The rules on the random resolution of “tied bids” and on the application of a uniform clearing price, foreseen in the Commission proposal for the Regulation on the timing, administration and other aspects of auctioning of greenhouse gas emission allowances pursuant to Directive 2003/87/EC of the European Parliament and the Council establishing a scheme for greenhouse gas emission allowances trading within the Community (version of 6 April 2010) will for sure be of utmost attention of the future auction participants.
According to the Impact Assessment, amongst the arguments for the eventual model in that regard was the intention to facilitate access to auction for small and medium-sized enterprises (SMEs).
But the aforementioned principles will take effect in bidding strategies of all bidders.
Uniform clearing price means that any successful bidder will pay the clearing price - as opposite to the discriminatory pricing, where winning bidders pay the price they bid.
Tied bids are, in turn, bids exactly at the clearing price which can not all be honoured due to the limited and predetermined volume available for the auction concerned.
The Article 8 paragraphs 1 – 4 of the draft of the draft of the Regulation state:
“1. The auction clearing price shall be determined upon closure of the bidding window.
2. An auction platform shall sort bids submitted to it in the order of the price bid. Where the price of several bids is the same they shall be sorted through a random selection. The auction platform concerned shall publish a description of the means used for this random selection of bids on its website.
The volumes bid shall be added up, starting with the highest bid price. The price of the bid at which the sum of the volumes bid matches or exceeds the volume of allowances auctioned shall be the auction clearing price.
3. All bids making up the sum of the volumes bid determined pursuant to paragraph 2 shall be allocated at the auction clearing price.
4. Where the total volume of successful bids determined pursuant to paragraph 2 exceeds the volume of auctioned allowances, the last bid making up the sum of the volumes bid, referred to in paragraph 2 shall be allocated the remaining volume of the auctioned allowances.”
The thorough analysis of potential effects of these rules will of course shape the behavior of bidders in CO2 allowances primary market. Some of the predictions in that regard can be found in the very Impact Assessment (IA - the accompanying document to the draft of the Regulation).
In effect of the adoption of uniform clearing price, in the future auctions small bidders will have the possibility to bid safely at a relatively high prices without much risk of actually having to pay that price. SMEs will not need thus to guess the right bid level as would be necessary in a discriminatory-price auction. The costs of participation in the auction (amongst other things the costs of market analysis) for SMEs will be thus lower. The lower will be however also the costs of large players wishing to build a strong position that could be used for attempts to corner the market.
The Commission noted in the IA that in the uniform clearing price auction format bidders can in any event reduce the impact of the rules by placing smaller bids at slightly different prices. It seems really to be one of effective strategies.

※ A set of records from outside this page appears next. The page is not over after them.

Lemma load_line_follows_spec_witness :
  split_on_first_equals (str "foo  bar  = abc def =   ghi   " ++ [newline])
  = Some (str "foo  bar", str "abc def =   ghi") /\
  Bounded.load_line (Some []) (str "foo  bar  = abc def =   ghi   " ++ [newline]) []
  = Ok (Some [{| Bounded.key := str "foo  bar";
                 Bounded.value := str "abc def =   ghi" |}], []) /\
  Dynamic.load_line (Some []) (str "foo  bar  = abc def =   ghi   " ++ [newline]) []
  = Ok (Some [Dynamic.pair_of (str "foo  bar") (str "abc def =   ghi")], []).
Proof.
  destruct (load_line_follows_spec
              (str "foo  bar  = abc def =   ghi   " ++ [newline])
              (str "foo  bar ") (str " abc def =   ghi   ") sp newline)
    as (k & v & Hsplit & Hb & Hd); try reflexivity; try discriminate.
  - unfold Bounded.CONFIG_LINE_LENGTH. simpl. lia.
  - rewrite Hb, Hd. vm_compute in Hsplit. injection Hsplit as <- <-.
    repeat split.
Defined.

(** ** The fuel of [settings_load] is enough *)

Lemma strncpy_fuel (dst : buffer) (src : cstring) (n : nat) :
  strncpy dst src n <> OutOfFuel.
Proof. unfold strncpy. destruct (length dst <? n)%nat; discriminate. Qed.

Lemma strncpy_length (dst b : buffer) (src : cstring) (n : nat) :
  strncpy dst src n = Ok b -> length b = length dst.
Proof.
  unfold strncpy. destruct (length dst <? n)%nat eqn:H; [discriminate|].
  apply Nat.ltb_ge in H. intros E. injection E as <-.
  rewrite length_app, cells_length, length_firstn, length_skipn, length_app, repeat_length.
  lia.
Qed.

Ltac fuel_step :=
  match goal with
  | |- bind _ _ <> OutOfFuel => apply bind_fuel; [|intros ? ?]
  | |- Ok _ <> OutOfFuel => discriminate
  | |- Undefined <> OutOfFuel => discriminate
  | |- load _ _ <> OutOfFuel => apply load_fuel
  | |- store _ _ _ <> OutOfFuel => apply store_fuel
  | |- cstr _ <> OutOfFuel => apply cstr_fuel
  | |- strlen _ <> OutOfFuel => apply strlen_fuel
  | |- strncpy _ _ _ <> OutOfFuel => apply strncpy_fuel
  | |- (match ?x with _ => _ end) <> OutOfFuel => destruct x
  end.

Lemma fgets_chars_lengths (n : nat) :
  forall f l r : list ascii,
    fgets_chars n f = (l, r) -> length f = (length l + length r)%nat.
Proof.
  induction n as [|n IH]; intros f l r H; cbn [fgets_chars] in H.
  - injection H as <- <-. reflexivity.
  - destruct f as [|c f]; [injection H as <- <-; reflexivity|].
    destruct (Ascii.eqb c newline); [injection H as <- <-; reflexivity|].
    destruct (fgets_chars n f) as [l' r'] eqn:E. injection H as <- <-.
    apply IH in E. simpl. lia.
Qed.

(** A successful [fgets] takes at least one character from the stream. *)
Lemma fgets_shrinks (size : nat) (f chunk f' : list ascii) :
  fgets size f = Some (chunk, f') ->
  length f = (length chunk + length f')%nat /\ (0 < length chunk)%nat.
Proof.
  unfold fgets. destruct (fgets_chars (size - 1) f) as [l r] eqn:E.
  apply fgets_chars_lengths in E.
  destruct l as [|c l]; [discriminate|]. intros H. injection H as <- <-.
  split; [exact E|simpl; lia].
Qed.

Lemma until_nul_length (s : list ascii) : (length (until_nul s) <= length s)%nat.
Proof.
  induction s as [|c s IH]; cbn [until_nul]; [lia|].
  destruct (Ascii.eqb c NUL); simpl; lia.
Qed.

On the other hand, however, placing of multiple bids when bidding at prices close to, but lower than the expected clearing price, involves a risk of not winning all bids.
The second important feature of the model adopted in the aforementioned draft of the Regulation, is that tied bids will be resolved by means of a random process. Justification for this solution is that it generates uncertainty for bidders that collude on the price they are bidding.

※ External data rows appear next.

Lemma filter_split_perm {A : Type} (f : A -> bool) (l : list A) :
  Permutation (filter f l ++ filter (fun a => negb (f a)) l) l.
Proof.
  induction l as [|a l IH]; simpl; [reflexivity|].
  destruct (f a); simpl.
  - now constructor.
  - rewrite <- Permutation_middle. now constructor.
Qed.

Lemma Object_entries_perm {V : Type} (o : list (string * V)) :
  Permutation (Object_entries o) o.
Proof.
  unfold Object_entries. rewrite index_members_perm.
  apply (filter_split_perm (fun e => is_array_index (fst e))).
Qed.


(** ** First occurrences *)

Lemma In_first_occurrences (l : list string) (k : string) :
  In k (first_occurrences l) <-> In k l.
Proof.
  induction l as [|a l IH]; simpl; [tauto|].
  rewrite filter_In, IH, negb_true_iff, String.eqb_neq.
  destruct (string_dec a k); [tauto|]. intuition congruence.
Qed.

Lemma NoDup_first_occurrences (l : list string) :
  NoDup (first_occurrences l).
Proof.
  induction l as [|a l IH]; simpl; constructor.
  - rewrite filter_In, negb_true_iff, String.eqb_neq. tauto.
  - now apply NoDup_filter.
Qed.

Lemma first_occurrences_snoc (l : list string) (k : string) :
  first_occurrences (l ++ [k])
  = if existsb (String.eqb k) l then first_occurrences l
    else first_occurrences l ++ [k].
Proof.
  induction l as [|a l IH]; simpl; [reflexivity|].
  rewrite IH. destruct (String.eqb_spec k a) as [->|Hne]; simpl.
  - destruct (existsb (String.eqb a) l); [reflexivity|].
    rewrite filter_app; simpl. rewrite String.eqb_refl; simpl.
    now rewrite app_nil_r.
  - destruct (existsb (String.eqb k) l); [reflexivity|].
    rewrite filter_app; simpl.
    apply String.eqb_neq in Hne; rewrite Hne; reflexivity.
Qed.

(** ** The grouping loop *)

Lemma get_push_entry (k : string) (e : Placed.t) (g : bySlot_t) (k' : string) :
  get (push_entry k e g) k'
  = if String.eqb k' k
    then Some (match get g k with Some items => items ++ [e] | None => [e] end)
    else get g k'.
Proof.
  induction g as [|[k0 items] g IH]; simpl.
  - destruct (String.eqb k' k); reflexivity.
  - destruct (String.eqb_spec k k0) as [->|Hne]; simpl.
    + destruct (String.eqb_spec k' k0); reflexivity.
    + rewrite IH. destruct (String.eqb_spec k' k0) as [->|Hne'].
      * apply not_eq_sym, String.eqb_neq in Hne. now rewrite Hne.
      * reflexivity.
Qed.

Lemma keys_push_entry (k : string) (e : Placed.t) (g : bySlot_t) :
  map fst (push_entry k e g)
  = if existsb (String.eqb k) (map fst g) then map fst g
    else map fst g ++ [k].
Proof.
  induction g as [|[k0 items] g IH]; simpl; [reflexivity|].
  destruct (String.eqb k k0); simpl; [reflexivity|].
  rewrite IH. destruct (existsb (String.eqb k) (map fst g)); reflexivity.
Qed.

Section Grouping.
Variable slots : table Slot.t.
Variable badges : table Badge.t.

Lemma make_entry_Some (id : string) (e : Placed.t) :
  make_entry slots badges id = Some e ->
  exists spec box,
    get badges id = Some spec /\ get slots (Badge.slot spec) = Some box /\
    e = Placed.mk id (Badge.label spec) (Badge.slot spec)
          (Slot.x box) (Slot.y box) (Slot.w box) (Slot.h box) (Slot.z box)
          (Badge.color spec) (Badge.asset spec).
Proof.
  unfold make_entry. destruct (get badges id) as [spec|]; [|discriminate].
  destruct (get slots (Badge.slot spec)) as [box|] eqn:Hbox; [|discriminate].
  intros [= <-]. exists spec, box. auto.
Qed.

Lemma groupBySlot_snoc (ids : list string) (id : string) :
  groupBySlot slots badges (ids ++ [id])
  = group_step slots badges (groupBySlot slots badges ids) id.
Proof. unfold groupBySlot. now rewrite fold_left_app. Qed.

Lemma resolved_app (l1 l2 : list string) :
  resolved slots badges (l1 ++ l2)
  = resolved slots badges l1 ++ resolved slots badges l2.
Proof. apply flat_map_app. Qed.

Lemma routed_app (k : string) (l1 l2 : list string) :
  routed slots badges k (l1 ++ l2)
  = routed slots badges k l1 ++ routed slots badges k l2.
Proof. unfold routed. now rewrite resolved_app, filter_app. Qed.

Lemma routed_slot (k : string) (ids : list string) (e : Placed.t) :
  In e (routed slots badges k ids) -> Placed.slot e = k.
Proof. unfold routed. rewrite filter_In, String.eqb_eq. tauto. Qed.

Lemma resolved_In (ids : list string) (e : Placed.t) :
  In e (resolved slots badges ids) <->
  In (Placed.id e) ids /\ make_entry slots badges (Placed.id e) = Some e.
Proof.
  unfold resolved. rewrite in_flat_map. split.
  - intros (id & Hin & He).
    destruct (make_entry slots badges id) as [e'|] eqn:E; [|contradiction].
    destruct He as [<-|[]].
    destruct (make_entry_Some _ _ E) as (spec & box & _ & _ & ->); simpl.
    split; [exact Hin | exact E].
  - intros [Hin E]. exists (Placed.id e). rewrite E. split; [exact Hin | now left].
Qed.

(** The group stored under a key is the list of items routed to it, and a
    key is present exactly when that list is not empty. *)
Lemma get_groupBySlot (ids : list string) (k : string) :
  get (groupBySlot slots badges ids) k
  = match routed slots badges k ids with
    | [] => None
    | items => Some items
    end.
Proof.
  induction ids as [|id ids IH] using rev_ind; [reflexivity|].
  rewrite groupBySlot_snoc, routed_app. unfold group_step.
  unfold routed at 2, resolved; simpl.
  destruct (make_entry slots badges id) as [e|]; simpl.
  - rewrite get_push_entry, (String.eqb_sym k).
    destruct (String.eqb_spec (Placed.slot e) k) as [<-|Hne].
    + rewrite IH.
      destruct (routed slots badges (Placed.slot e) ids); reflexivity.
    + now rewrite IH, app_nil_r.
  - now rewrite IH, app_nil_r.
Qed.

Lemma groupBySlot_keys (ids : list string) :
  map fst (groupBySlot slots badges ids)
  = first_occurrences (map Placed.slot (resolved slots badges ids)).
Proof.
  induction ids as [|id ids IH] using rev_ind; [reflexivity|].
  rewrite groupBySlot_snoc, resolved_app. unfold group_step.
  unfold resolved at 2; simpl.
  destruct (make_entry slots badges id) as [e|]; simpl.
  - rewrite keys_push_entry, map_app; simpl map.
    rewrite first_occurrences_snoc, IH.
    assert (Hmem : existsb (String.eqb (Placed.slot e))
                     (first_occurrences
                        (map Placed.slot (resolved slots badges ids)))
                   = existsb (String.eqb (Placed.slot e))
                       (map Placed.slot (resolved slots badges ids))).
    { apply eq_true_iff_eq. rewrite !existsb_exists.
      split; intros (x & Hin & Hx); exists x; split; auto;
        now apply In_first_occurrences. }
    rewrite Hmem. reflexivity.
  - now rewrite app_nil_r.
Qed.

As states the recital 11 of the draft of the Regulation, there should be, however, no limit on the number of bids which a bidder may submit unless such a limit is provided for in the contract appointing the auction platform. Such a limit should be introduced only if justified “for technical reasons and their associated costs”.
Additionally, “imposing a maximum bid-size will be retained as an option if the need and effectiveness are demonstrated”.
But, as a result of these provisions, it would not – in most cases – be advantageous for the bidder to place in an auction one big offer instead of a multiple smaller bids with slightly differing price. The latter possibility entails in this situation a better chance of winning EUA’s in the auction. When a bidder decides on placing multiple bids at the same price, the chances may also be better – under condition, however, that uniform clearing price will be the same as the price of the said multiple bids. Multiple bids at the same price reduce in this situation the risks of the random resolution of tied bids.
A big mystery is a provision of Article 8 paragraph 6 of the Regulation according to which, “Where the auction clearing price is significantly under the price on the secondary market prevailing during and immediately before the auction, the auction shall be cancelled”.
Neither the draft of the Regulation, nor the IA explains, on what occasions auction clearing price will be regarded as “significantly under the price on the secondary market”. Detailed mechanism and criteria for that procedure weren’t so far revealed. In effect, the risk of cancellation of the auction should be always taken into account.